Il consiglio è quello di vedere Cuties. Vederlo, però, con un occhio rilassato. Senza pregiudizi, senza il necessario bisogno di cercare qualcosa che, in fondo, potrebbe anche non esserci. La pellicola manda un segnale chiaro. Non piacevole, ma chiaro. Il finale del film, in tal senso, è la giusta (e sperata) conclusione del viaggio nell’adolescenza di Amy. Una conclusione che però ha anche il sapore di inizio.
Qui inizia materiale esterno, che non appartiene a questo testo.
Lemma kept_returned (l : list Z) (r : option Z) (s : ctx_state) (c : cpu) : kept l c (returned_c r s c).
Proof.
  split_and!; [split; [|done]|done|done|].
  - cbn. apply mode_below; [|done]. by rewrite <- Z.land_assoc, Z.land_0_r.
  - intros k Hk _. cbn. unfold scratch, LR. destruct (Z.eqb_spec k 0); [lia|].
    destruct (Z.ltb_spec k 4), (Z.eqb_spec k 12), (Z.eqb_spec k 14); try lia. done.
Qed.

Lemma kept_set_reg (l : list Z) (r v : Z) (c : cpu) : r < 4 \/ r ∈ l -> kept l c (set_reg r v c).
Proof. intros Hr. split_and!; try done. intros k Hk Hl. cbn. apply upd_ne. intros ->. destruct Hr; [lia|done]. Qed.

Lemma kept_set_nz (l : list Z) (v : Z) (c : cpu) : kept l c (set_nz v c).
Proof. split_and!; try done. apply set_nz_mode. Qed.

(** What was pushed is popped again: the stack pointers are back. *)
Lemma pop_restores (l : list Z) (f : Z) (s : ctx_state) (c c3 : cpu) (rvs : list (Z * Z)) :
  kept l (set_sp f (set_st s c)) c3 ->
  forallb (fun rv => (fst rv <? 4) || (12 <=? fst rv)) rvs = true ->
  let c' := set_sp (sp_of c) (set_regs rvs c3) in
  kept l c c' /\ c_st c' = c_st c3 /\ c_reg c' = c_reg (set_regs rvs c3).
Proof.
  intros (M & A & B & R) Hrvs c'. destruct (set_regs_rest rvs c3) as (R1 & R2 & R3 & R4 & R5).
  assert (M0 : same_mode c c3) by (eapply same_mode_trans; [|exact M]; eapply same_mode_trans; [|apply set_sp_mode]; done).
  assert (M1 : same_mode c (set_regs rvs c3)) by (destruct M0; split; congruence).
  assert (Hps : on_psp (set_regs rvs c3) = on_psp c) by (by apply same_mode_psp).
  unfold c', set_sp. rewrite Hps. split; [|by destruct (on_psp c)].
  assert (Hreg : forall r, 4 <= r < 12 -> r ∉ l -> c_reg (set_regs rvs c3) r = c_reg c r).
  { intros r Hr Hl. transitivity (c_reg c3 r); [|rewrite R by done; by rewrite set_sp_reg].
    clear -Hrvs Hr. revert c3. induction rvs as [|[k v] rvs IH]; intros c3; [done|].
    cbn in Hrvs. apply andb_true_iff in Hrvs as [Hk Hrvs].
    change (set_regs ((k, v) :: rvs) c3) with (set_regs rvs (set_reg k v c3)). rewrite (IH Hrvs (set_reg k v c3)).
    cbn. apply upd_ne. intros ->. destruct (Z.ltb_spec k 4), (Z.leb_spec 12 k); (done || lia). }
  unfold set_sp in A, B. change (on_psp (set_st s c)) with (on_psp c) in A, B. unfold sp_of. destruct (on_psp c); cbn in A, B.
  - split_and!; cbn; [exact M1|by rewrite R1, A|done|exact Hreg].
  - split_and!; cbn; [exact M1|done|by rewrite R2, B|exact Hreg].
Qed.

(** Entering a stub. *)
Lemma stub_entry (regs : list Z) (c : cpu) (s1 : ctx_state) :
  cpu_ok (4 * Z.of_nat (length regs)) c -> pushed regs c = Some s1 ->
  let f := sp_of c - 4 * Z.of_nat (length regs) in
  let c1 := set_sp f (set_st s1 c) in
  u32 f = f /\ sp_of c1 = f /\ c_st c1 = s1 /\ c_reg c1 = c_reg c /\ same_mode c c1 /\
  privileged c1 = true /\ (handler_mode c1 = true -> c_control c1 .& 2 = 0) /\
  u32 (f + 4 * Z.of_nat (length regs)) = sp_of c.
Proof.
  intros [R S _ _ P H] Hp f c1. assert (Hm : same_mode c c1) by (apply (same_mode_trans _ (set_st s1 c)); [done|apply set_sp_mode]).
  split_and!; [apply u32_small; unfold f; lia|apply set_sp_sp|unfold c1; by rewrite set_sp_st|unfold c1; by rewrite set_sp_reg|done|by rewrite (same_mode_privileged _ _ Hm)| |].
  - rewrite (same_mode_handler _ _ Hm), (proj2 Hm). done.
  - unfold f. rewrite Z.sub_add. apply u32_small. lia.
Qed.

Lemma load_pc_mode (c c' : cpu) (v : Z) : same_mode c c' -> load_pc c' v = load_pc c v.
Proof. intros H. unfold load_pc. by rewrite (same_mode_handler _ _ H). Qed.

Lemma kept_sp (l : list Z) (c c' : cpu) : kept l c c' -> sp_of c' = sp_of c.
Proof. intros (M & A & B & _). unfold sp_of. by rewrite (same_mode_psp _ _ M), A, B. Qed.

(** *** The function an instrumented function calls *)

Lemma run_fixed_stub (c : cpu) (s1 s2 : ctx_state) (v r1 r2 r3 lr : Z) (e : exit) :
  cpu_ok 20 c -> pushed [0; 1; 2; 3; LR] c = Some s1 ->
  (forall c', c_st c' = s1 -> c_reg c' 0 = sp_of c - 20 -> call C_dispatch_fixed_patch_point c' = Some (None, s2)) ->
  frame_at s2 (sp_of c - 20) 5 = Some [v; r1; r2; r3; lr] -> load_pc c lr = Some e ->
  exists c', exec fixed_patch_point_hanlder c = Some (e, c') /\ kept [] c c' /\ c_st c' = s2 /\
    c_reg c' 0 = v /\ c_reg c' 1 = r1 /\ c_reg c' 2 = r2 /\ c_reg c' 3 = r3.
Proof.
  intros Hok Hpush Hcall Hf He. destruct (stub_entry [0; 1; 2; 3; LR] c s1 Hok Hpush) as (F & S1 & T1 & R1 & M1 & P1 & H1 & Fb).
  change (4 * Z.of_nat (length [0; 1; 2; 3; LR])) with 20 in *. set (f := sp_of c - 20) in *. set (c1 := set_sp f (set_st s1 c)) in *.
  unfold fixed_patch_point_hanlder. rewrite (exec_push _ _ _ s1 Hpush).
  change (4 * Z.of_nat (length [0; 1; 2; 3; LR])) with 20. fold f. rewrite F. fold c1.
  destruct (exec_select [BL C_dispatch_fixed_patch_point; POP [0; 1; 2; 3; PC]] c1 P1 H1) as (c2 & psr & -> & R2 & E2 & M2 & V2).
  rewrite (exec_BL _ _ c2 None s2) by (apply Hcall; [by rewrite E2|by rewrite V2, S1]).
  set (c3 := returned_c None s2 c2).
  assert (K : kept [] c1 c3).
  { apply (kept_trans _ _ c2); [|apply kept_returned]. rewrite E2. split_and!; [by rewrite <- E2|done|done|]. intros r Hr _. apply R2. lia. }
  cbn [Stubs.exec]. rewrite (kept_sp _ _ _ K), S1. change (mem_of c3) with (hw_mem (hw s2)). unfold frame_at in Hf.
  change (length [0; 1; 2; 3; PC]) with 5%nat. rewrite Hf. cbn [mbind option_bind]. change (4 * Z.of_nat 5) with 20. rewrite Fb.
  destruct (pop_restores [] f s1 c c3 (zip [0; 1; 2; 3; PC] [v; r1; r2; r3; lr]) K eq_refl) as (K' & T' & R').
  set (c' := set_sp (sp_of c) _) in *. change (existsb (Z.eqb PC) [0; 1; 2; 3; PC]) with true. cbv iota.
  assert (Hpc : c_reg c' PC = lr) by (by rewrite R'). rewrite Hpc, (load_pc_mode c c' lr (proj1 K')), He. cbn [mbind option_bind].
  exists c'. split; [done|]. split; [done|]. rewrite T', R'. done.
Qed.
E per quanto riguarda la cancel culture, questa non è la prima e non sarà l’ultima volta che il movimento #CancelNetflix tornerà in auge. Questa volta però i danni potrebbero essere più gravi del previsto, perché l’opinione pubblica si sta scagliando contro un film che invece ha un intento completamente diverso e opposto rispetto alle accuse di celebrazione della pedofilia.

Amy, durante il suo percorso di formazione, dimostra più volte di essere confusa. La speranza è che invece chi deciderà di guardare Cuties possa farlo con la giusta attenzione, cogliendo le sfumature ed il forte messaggio che Maïmouna Doucouré ha voluto trasmettere con questa sua opera prima.